Scirocco Energy, an AIM-listed investing company focussed on green energy, is set to cancel its listing in favour of the “flexibility” of private ownership.
Bosses said this morning that the “considerable cost and management time and the legal and regulatory burden associated with maintaining the Company’s admission to trading on AIM are, in the Board’s opinion, disproportionate to the benefits of the Company’s continued admission.”
The firm reckons it will save at least £250,000 per annum as a result of leaving the market and the associated recurring administrative and adviser costs.
The energy play will go through a members voluntary liquidation and re-register as a private company.
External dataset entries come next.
(** The contents of the system messages of a transcript, in order. *)
Definition system_entries (msgs : list ChatMessage) : list string :=
  map Types.content (filter (fun m => is_system m = true) msgs).

Definition plain (r c : string) : ChatMessage :=
  {| Types.role := r; Types.content := c; Types.name := None;
     Types.tool_calls := None; Types.tool_call_id := None |}.

Definition params_of (msgs : list ChatMessage) : AnthropicParams :=
  {| a_model := "claude-3-5-sonnet-20241022"; a_tokenLimit := 4096;
     a_messages := msgs; a_tools := None; a_temperature := None;
     a_apiKey := "sk-test" |}.

(** The accumulation of the loop on the system entries alone. *)
Definition accumulate (acc : string) (entries : list string) : string :=
  fold_left
    (fun acc entry =>
       acc +:+ ((if truthy_string acc then newline else "") +:+ entry))
    entries acc.

Lemma split_step_eq (acc : string) (rest : list ChatMessage) (m : ChatMessage) :
  split_step (acc, rest) m =
  if is_system m
  then (acc +:+ ((if truthy_string acc then newline else "") +:+ Types.content m),
        rest)
  else (acc, rest ++ [m]).
Proof. reflexivity. Qed.

Lemma split_messages_from (msgs : list ChatMessage) (acc : string)
  (rest : list ChatMessage) :
  fold_left split_step msgs (acc, rest) =
  (accumulate acc (system_entries msgs),
   rest ++ filter (fun m => is_system m = false) msgs).
Proof.
  revert acc rest. induction msgs as [|m msgs IH]; intros acc rest.
  - simpl. now rewrite app_nil_r.
  - cbn [fold_left]. rewrite split_step_eq. unfold system_entries.
    rewrite !filter_cons.
    destruct (is_system m) eqn:E.
    + rewrite decide_True by reflexivity.
      rewrite decide_False by discriminate.
      rewrite IH. reflexivity.
    + rewrite decide_False by discriminate.
      rewrite decide_True by reflexivity.
      rewrite IH. now rewrite <- app_assoc.
Qed.

(** No message is dropped: the transcript sent is the messages that are not
    system messages, in order, each with its content. *)
Lemma anthropic_messages_kept (params : AnthropicParams) :
  Anthropic.messages (anthropic_body params) =
  map anthropic_message
      (filter (fun m => is_system m = false) (a_messages params)).
Proof.
  unfold anthropic_body, split_messages.
  rewrite split_messages_from. reflexivity.
Qed.

(** Only the roles user and assistant are sent. *)
Lemma anthropic_roles (params : AnthropicParams) :
  Forall (fun m => Anthropic.role m = "user" \/ Anthropic.role m = "assistant")
         (Anthropic.messages (anthropic_body params)).
Proof.
  rewrite anthropic_messages_kept. apply Forall_map, Forall_forall.
  intros m _. unfold anthropic_message; simpl.
  destruct (String.eqb _ _); auto.
Qed.

Lemma append_cons (c : ascii) (s t : string) :
  String c s +:+ t = String c (s +:+ t).
Proof. reflexivity. Qed.

Lemma append_empty_r (s : string) : s +:+ "" = s.
Proof. induction s as [|c s IH]; [reflexivity|]. now rewrite append_cons, IH. Qed.

Lemma append_assoc (a b c : string) : (a +:+ b) +:+ c = a +:+ (b +:+ c).
Proof.
  induction a as [|x a IH]; [reflexivity|]. now rewrite !append_cons, IH.
Qed.

Lemma truthy_append (a b : string) :
  truthy_string a = true -> truthy_string (a +:+ b) = true.
Proof. destruct a; [discriminate|reflexivity]. Qed.

(** The entries, each behind one newline. *)
Definition behind_newlines (entries : list string) : string :=
  fold_right (fun e rest => newline +:+ e +:+ rest) "" entries.

(** Once the accumulator is not empty, every entry is added behind one
    newline. *)
Lemma accumulate_nonempty (acc : string) (entries : list string) :
  truthy_string acc = true ->
  accumulate acc entries = acc +:+ behind_newlines entries.
Proof.
  revert acc. induction entries as [|e entries IH]; intros acc Hacc.
  - simpl. now rewrite append_empty_r.
  - unfold accumulate in *. cbn [fold_left]. rewrite Hacc.
    rewrite IH by now apply truthy_append.
    cbn [behind_newlines fold_right]. now rewrite !append_assoc.
Qed.

Lemma join_lines_cons (e : string) (entries : list string) :
  join_lines (e :: entries) = e +:+ behind_newlines entries.
Proof.
  unfold join_lines. revert e. induction entries as [|e' entries IH]; intros e.
  - simpl. now rewrite append_empty_r.
  - change (String.concat newline (e :: e' :: entries))
      with (e +:+ newline +:+ String.concat newline (e' :: entries)).
    rewrite IH. reflexivity.
Qed.

(** When the first system entry is not empty, the system field is the
    entries joined by single newlines. *)
Lemma anthropic_system_joined (params : AnthropicParams) (e : string)
  (entries : list string) :
  system_entries (a_messages params) = e :: entries ->
  truthy_string e = true ->
  Anthropic.system (anthropic_body params) = Some (join_lines (e :: entries)).
Proof.
  intros He Hne. unfold anthropic_body, split_messages.
  rewrite split_messages_from, He.
  change (accumulate "" (e :: entries)) with (accumulate e entries).
  rewrite accumulate_nonempty by assumption.
  cbn [Anthropic.system].
  rewrite truthy_append by assumption.
  now rewrite join_lines_cons.
Qed.

(** Leading empty entries leave the accumulator empty, so they vanish. *)
Fixpoint drop_empty (entries : list string) : list string :=
  match entries with
  | EmptyString :: rest => drop_empty rest
  | _ => entries
  end.

Lemma accumulate_drop_empty (entries : list string) :
  accumulate "" entries = accumulate "" (drop_empty entries).
Proof.
  induction entries as [|e entries IH]; [reflexivity|].
  destruct e as [|c e]; [|reflexivity].
  exact IH.
Qed.

(** What the system field is for every transcript: the system entries
    without the leading empty ones, joined by single newlines, and no field
    at all when nothing is left. *)
Lemma anthropic_system_general (params : AnthropicParams) :
  Anthropic.system (anthropic_body params) =
  match drop_empty (system_entries (a_messages params)) with
  | [] => None
  | e :: entries => Some (join_lines (e :: entries))
  end.
Proof.
  unfold anthropic_body, split_messages.
  rewrite split_messages_from, accumulate_drop_empty.
  cbn [Anthropic.system].
  destruct (drop_empty (system_entries (a_messages params)))
    as [|e entries] eqn:E; [reflexivity|].
  assert (He : truthy_string e = true).
  { clear -E. induction (system_entries (a_messages params)) as [|x l IH];
      [discriminate|].
    destruct x as [|c x]; [now apply IH|]. now injection E as <- _. }
  change (accumulate "" (e :: entries)) with (accumulate e entries).
  rewrite accumulate_nonempty by assumption.
  rewrite truthy_append by assumption.
  now rewrite join_lines_cons.
Qed.

(** C7, on an input where it fails. For the three messages system [""],
    system ["a"], user ["hi"], the system field sent is ["a"], while the two
    system entries joined with one newline between them give ["\na"]: the
    separator is left out whenever the text accumulated so far is empty, so a
    leading empty system entry is not separated from the next one. The
    transcript sent keeps the one other message, with role user. *)
Theorem anthropic_system_leading_empty :
  let msgs := [plain "system" ""; plain "system" "a"; plain "user" "hi"] in
  let body := anthropic_body (params_of msgs) in
  Anthropic.system body = Some "a" /\
  join_lines (system_entries msgs) = newline +:+ "a" /\
  Anthropic.system body <> Some (join_lines (system_entries msgs)) /\
  Anthropic.messages body =
    [{| Anthropic.role := "user"; Anthropic.content_ := "hi" |}].
Proof. repeat split. discriminate. Qed.

End AnthropicFacts.

(** ** Token usage *)

Module UsageFacts.

Import JS Types Providers.

(** On the Anthropic path the total is the sum of the two counts. *)
Lemma anthropic_usage_total (u : option Anthropic.Usage) :
  totalTokens (anthropic_usage u)
  = (promptTokens (anthropic_usage u) + completionTokens (anthropic_usage u))%float.
Proof. reflexivity. Qed.

(** On the OpenAI-compatible path a total that the response gives, and that
    is truthy, is passed on. *)
Lemma openai_usage_total_given (p c : option number) (t : number) :
  truthy_number t = true ->
  totalTokens
    (openai_usage
       (Some {| OpenAI.prompt_tokens := p; OpenAI.completion_tokens := c;
                OpenAI.total_tokens := Some t |})) = t.
Proof. intros H. simpl. now rewrite H. Qed.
“The Board believes that the requirements and associated costs of the Company maintaining its public company status will be difficult to justify and that the Company will benefit from the more flexible requirements and lower overhead costs associated with private limited company status,” the firm’s statement read this morning.
The number of firms listed on AIM has cratered 30 per cent from 1,104 to just 742 since 2015.
Last year alone, AIM suffered 78 cancellations and a further 15 hit in the first two months of this year.
Alasdair Haynes, chief executive of challenger stock market Aquis, said: “The London stock exchange is all about winning today’s unicorns, but AIM should also be about getting growth businesses. The problem that I think they have is that their model really hasn’t changed for 30 years.”
According to data from the London Stock Exchange, just ten new firms have floated on AIM since the start of 2023.